You have a Transformer. Now, make it bigger.

The Race for the Largest Language Model

In recent years, the development of LLMs has been characterized by a dramatic increase in size, as measured by the number of parameters. This trend began with models like the original GPT and ELMo, which had millions of parameters, and progressed to models like BERT and GPT-2, with hundreds of millions of parameters. Some of the latest largest models like Megatron-Turing NLG and Google’s PaLM have already surpassed 500 billion parameters.

To put it differently, this means that in the span of the last 4 years only, the size of LLMs has repeatedly doubled every 3.5 months on average.

Language models increase in number of parameters over time –Note: value axis in log scale (source).

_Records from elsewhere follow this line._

(** * Underwater optical link simulator: attenuation, sweep and link evaluation

    A shallow embedding of [final_ver.py]: the attenuation model
    ([compute_attenuation_coefficient]), the intensity simulator
    ([compute_intensity_numerical]), the wavelength sweep
    ([ai_predict_optimal_wavelength]), [transmit_data] and the computing part
    of [SimulationGUI.start_simulation].

    Modelling decisions.
    - Python floats are idealised as exact rationals ([Q]): there is no
      rounding, no NaN and no infinity.  Equality of numbers is [Qeq] ([==])
      unless both sides are produced by the very same computation.
    - The module globals [z_max], [a0] and [b0] exist only once
      [start_simulation] has assigned them; they live in a store that every
      function reads.  Reading an unassigned global raises [NameError].
      [I0] and [h] are assigned once at import time and never again: they are
      constants.
    - [env_data] is a dictionary from keys to numbers.
    - Exceptions are values: a computation returns [Ok v] or [Raise e]
      together with the store it leaves behind.
    - [scipy.integrate.solve_ivp] is not part of the program: it is a
      parameter of the development.  [numpy.linspace] and [numpy.argmax] are
      modelled after their NumPy definitions.
    - A ghost trace records every invocation of the simulator, so that
      "how often and where was the simulator run" is a property that can be
      stated. *)

From Stdlib Require Import QArith Qminmax Qround Lqa Lia ZArith.
From stdpp Require Import base strings gmap list.

Local Open Scope Q_scope.

(** ** Numbers *)

(** The literal [5e-5] of line 19. *)
Definition five_e_minus_5 : Q := 5 # 100000.

(** Python's [x < y] on numbers, as a boolean. *)
Definition py_lt (x y : Q) : bool := negb (Qle_bool y x).

(** Python's [x >= y]. *)
Definition py_ge (x y : Q) : bool := Qle_bool y x.

(** Python's two-argument [min]: the second argument wins only when it is
    strictly smaller than the first. *)
Definition py_min (x y : Q) : Q := if py_lt y x then y else x.

(** ** Exceptions and results *)

Inductive exn : Type :=
| NameError (name : string)
| KeyError (key : string)
| ValueError (msg : string)
| IndexError.

Inductive result (A : Type) : Type :=
| Ok (a : A)
| Raise (e : exn).
Arguments Ok {A} a.
Arguments Raise {A} e.

(** ** The store: module globals and the ghost trace *)

Record Globals : Type := mkGlobals {
  g_z_max : option Q;
  g_a0 : option Q;
  g_b0 : option Q
}.

Record World : Type := mkWorld {
  globals : Globals;
  sim_calls : list Q   (* wavelengths the simulator was invoked at, oldest first *)
}.

(** Module-level constants (lines 8 and 13). *)
Definition I0 : Q := 1.
Definition h : Q := 1.
Definition DEFAULT_z_max : Q := 50.
Definition DEFAULT_a0 : Q := 5 # 100.
Definition DEFAULT_b0 : Q := 2 # 100.
Definition DEFAULT_THRESHOLD : Q := 5 # 100.

(** The store right after the module is imported: nothing has assigned
    [z_max], [a0] or [b0] yet. *)
Definition initial_world : World :=
  mkWorld (mkGlobals None None None) [].

(** ** The monad of computations over the store *)

Definition M (A : Type) : Type := World -> result A * World.

Definition ret {A} (a : A) : M A := fun w => (Ok a, w).

Definition bind {A B} (m : M A) (k : A -> M B) : M B :=
  fun w => match m w with
           | (Ok a, w') => k a w'
           | (Raise e, w') => (Raise e, w')
           end.

Definition raise {A} (e : exn) : M A := fun w => (Raise e, w).

Definition lift_result {A} (r : result A) : M A := fun w => (r, w).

How much would it actually cost to train a Large Language Model? It is hard to give a very precise answer, due to the high number of variables involved in the process. However, informed estimates are in the range of 10 to 20 million US dollars only for the pre-training of a model like PaLM using customer cloud services. Of course, this figure is only representative for the cost of the final model pre-training and excludes all the costly engineering, research, and testing involved behind these complex systems.

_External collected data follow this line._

Definition le_readline (prompt : cptr) : M cptr :=
  LibEdit.readline prompt.

Definition le_add_history (line : cptr) : M unit :=
  b <- c_and (nonnull line) (c <- deref line ;; ret (nonzero c)) ;;
  if b then (LibEdit.add_history line ;; ret tt) else ret tt.

Definition le_read_history (path : cptr) : M Z :=
  LibEdit.read_history path.

Definition le_write_history (path : cptr) : M Z :=
  LibEdit.write_history path.

Definition le_clear_history : M unit :=
  LibEdit.clear_history.

Definition le_initialize : M unit :=
  LibEdit.rl_initialize ;; ret tt.

Definition le_generator_trampoline (text : cptr) (state : Z) : M cptr :=
  fun w => match s_generator w with
           | None => Done NULL w
           | Some g => call_generator g text state w
           end.

Definition attempted_completion (fuel : nat) (text : cptr) (start end_ : Z)
    : M (option (list string)) :=
  fun w => match s_generator w with
           | None => Done None w
           | Some _ => LibEdit.rl_completion_matches fuel text le_generator_trampoline w
           end.

Definition le_set_completion (generator : option le_generator_t) : M unit :=
  modify (set_s_generator generator) ;;
  modify (set_rl_attempted_completion_function (Some fn_attempted_completion)).

End IncludeShim.


(** ** Programs over the shim's interface

    What a host and libedit can do with the shim: call an exported function,
    or (libedit, on the completion key) call through
    [rl_attempted_completion_function]. *)

(** libedit calling the registered completion function; with none
    registered it has no match list from the shim. *)
Definition call_completion_hook (fuel : nat) (text : cptr) (start end_ : Z)
    : M (option (list string)) :=
  fun w => match rl_attempted_completion_function w with
           | None => Done None w
           | Some fn_attempted_completion =>
               Shim.attempted_completion fuel text start end_ w
           end.

Inductive api_call : Type :=
| call_readline (prompt : cptr)
| call_add_history (line : cptr)
| call_read_history (path : cptr)
| call_write_history (path : cptr)
| call_clear_history
| call_initialize
| call_ding
| call_set_completion (generator : option le_generator_t)
| key_complete (fuel : nat) (text : cptr) (start end_ : Z).

Definition exec (c : api_call) : M unit :=
  match c with
  | call_readline prompt => Shim.le_readline prompt ;; ret tt
  | call_add_history line => Shim.le_add_history line
  | call_read_history path => Shim.le_read_history path ;; ret tt
  | call_write_history path => Shim.le_write_history path ;; ret tt
  | call_clear_history => Shim.le_clear_history
  | call_initialize => Shim.le_initialize
  | call_ding => Shim.le_ding None ;; ret tt
  | call_set_completion generator => Shim.le_set_completion generator
  | key_complete fuel text start end_ =>
      call_completion_hook fuel text start end_ ;; ret tt
  end.

Fixpoint run (cs : list api_call) : M unit :=
  match cs with
  | [] => ret tt
  | c :: cs' => exec c ;; run cs'
  end.

(** The generator of the most recent [le_set_completion] among [cs], or [g0]
    when [cs] registers none. *)
Fixpoint registered (cs : list api_call) (g0 : option le_generator_t)
    : option le_generator_t :=
  match cs with
  | [] => g0
  | call_set_completion g :: cs' => registered cs' g
  | _ :: cs' => registered cs' g0
  end.

(** ** Vocabulary of the properties *)

(** The caller's reading of [le_readline]'s result. *)
Inductive line_result : Type :=
| Submitted (line : string)
| EndOfInput.

Definition decode_result (r : cptr) : line_result :=
  match r with
  | Ptr l => Submitted l
  | NULL => EndOfInput
  end.

(** What the terminal holds for the next prompt. *)
Definition next_input (w : world) : line_result :=
  match tty_in w with
  | Some l :: _ => Submitted l
  | _ => EndOfInput
  end.

(** A return value that could report cancellation: different from the
    end-of-input result and from every submitted string. *)
Definition interrupted_marker (eof_result m : cptr) : Prop :=
  m <> eof_result /\ forall l, m <> Ptr l.

(** The history, as [le_add_history] would leave it if it dropped a line
    equal to the most recent entry. *)
Definition append_dedup (s : string) (h : list string) : list string :=
  if decide (s = EmptyString \/ last h = Some s) then h else h ++ [s].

When training a model, its size is only one side of the picture. The size of the dataset the model will be trained against is obviously a crucial aspect for the final outcome.

But, how to determine how much data one needs to train an LLM?

Scaling Laws: A New Perspective

Double the parameters, double the dataset. Et voilà !

Previous prevailing heuristics have long been claiming that increasing the size of a model was the most effective way to improve its performance, while scaling the training datasets was less important. However, more recent research has radically reshaped this perspective, revealing that many of the current LLMs are, in fact, significantly undertrained with respect to the amount of data seen during pre-training.

The landmark "Chinchilla" paper by DeepMind revealed that most current language models are undertrained and established a new set of scaling laws for LLMs.

This fundamental shift has led to the formation of a new set of guiding heuristics, emphasizing the importance of training large models with more extensive datasets. In practice, in order to fully train the next massive LLM following these new principles one would need an immense amount of data, corresponding to a significant fraction, if not all of the text data available on the entire internet today.

The implications of this new perspective are profound. On the one hand, the total amount of training data actually available might turn out to be the true fundamental bottleneck for these AI systems.

On the other hand, even an ideal model that perfectly replicates the whole internet knowledge represents by no means the “ultimate LLM.” Concrete risks and safety concerns exist, associated with the fast increasing interaction with such models in the daily lives of many people.

Before discussing these issues, it is essential to first retrace how the mere process of scaling has been revolutionizing our own understanding of the potential cognitive abilities of future LLMs.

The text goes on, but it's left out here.